__Activity__: You are asked to filter the data below and copy every line holding "selectCalls".

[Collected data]
——————————

(** X18. When the selector is called by the on-demand path, it is called
    once, with [memoriesToUse], which is not empty. *)
Theorem retrieve_selects_once env :
  selectCalls (trace (retrieveAndInjectContext env)) = [] ∨
  ∃ data pov,
    getOpenVaultData env = Some data ∧
    getPOVContext env = Val pov ∧
    memoriesToUse_retrieve data (povCharacters pov)
      (default [] (memories_of data)) ≠ [] ∧
    selectCalls (trace (retrieveAndInjectContext env))
      = [memoriesToUse_retrieve data (povCharacters pov)
           (default [] (memories_of data))].
Proof.
  change (wp (retrieveAndInjectContext env)
    (λ t _, selectCalls t = [] ∨
       ∃ data pov,
         getOpenVaultData env = Some data ∧
         getPOVContext env = Val pov ∧
         memoriesToUse_retrieve data (povCharacters pov)
           (default [] (memories_of data)) ≠ [] ∧
         selectCalls t
           = [memoriesToUse_retrieve data (povCharacters pov)
                (default [] (memories_of data))])).
  walk_retrieve env
    ltac:(wp_all;
          first [ by left
                | right; exists data, pov;
                  split; [done|]; split; [done|];
                  split; [by apply length_eqb_0_false in Hcand|done] ]).
  all: wp_all.
  all: right; exists data, pov.
  all: split; [done|]; split; [done|].
  all: split; [by apply length_eqb_0_false in Hcand|done].
Qed.

(** X19. The automatic path is silent: whatever the host does, it sets no
    status, shows no toast and reports nothing on the console. *)
Theorem update_is_silent env pending :
  statusCalls (trace (updateInjection env pending)) = [] ∧
  toastCalls (trace (updateInjection env pending)) = [] ∧
  consoleErrors (trace (updateInjection env pending)) = [].
Proof.
  change (wp (updateInjection env pending)
    (λ t _, statusCalls t = [] ∧ toastCalls t = [] ∧ consoleErrors t = [])).
  unfold updateInjection, updateBody. wp_all.
  all: project; by repeat split.
Qed.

——————————

__Solution to this problem__:
  selectCalls (trace (retrieveAndInjectContext env)) = [] ∨
    selectCalls (trace (retrieveAndInjectContext env))
    (λ t _, selectCalls t = [] ∨
         selectCalls t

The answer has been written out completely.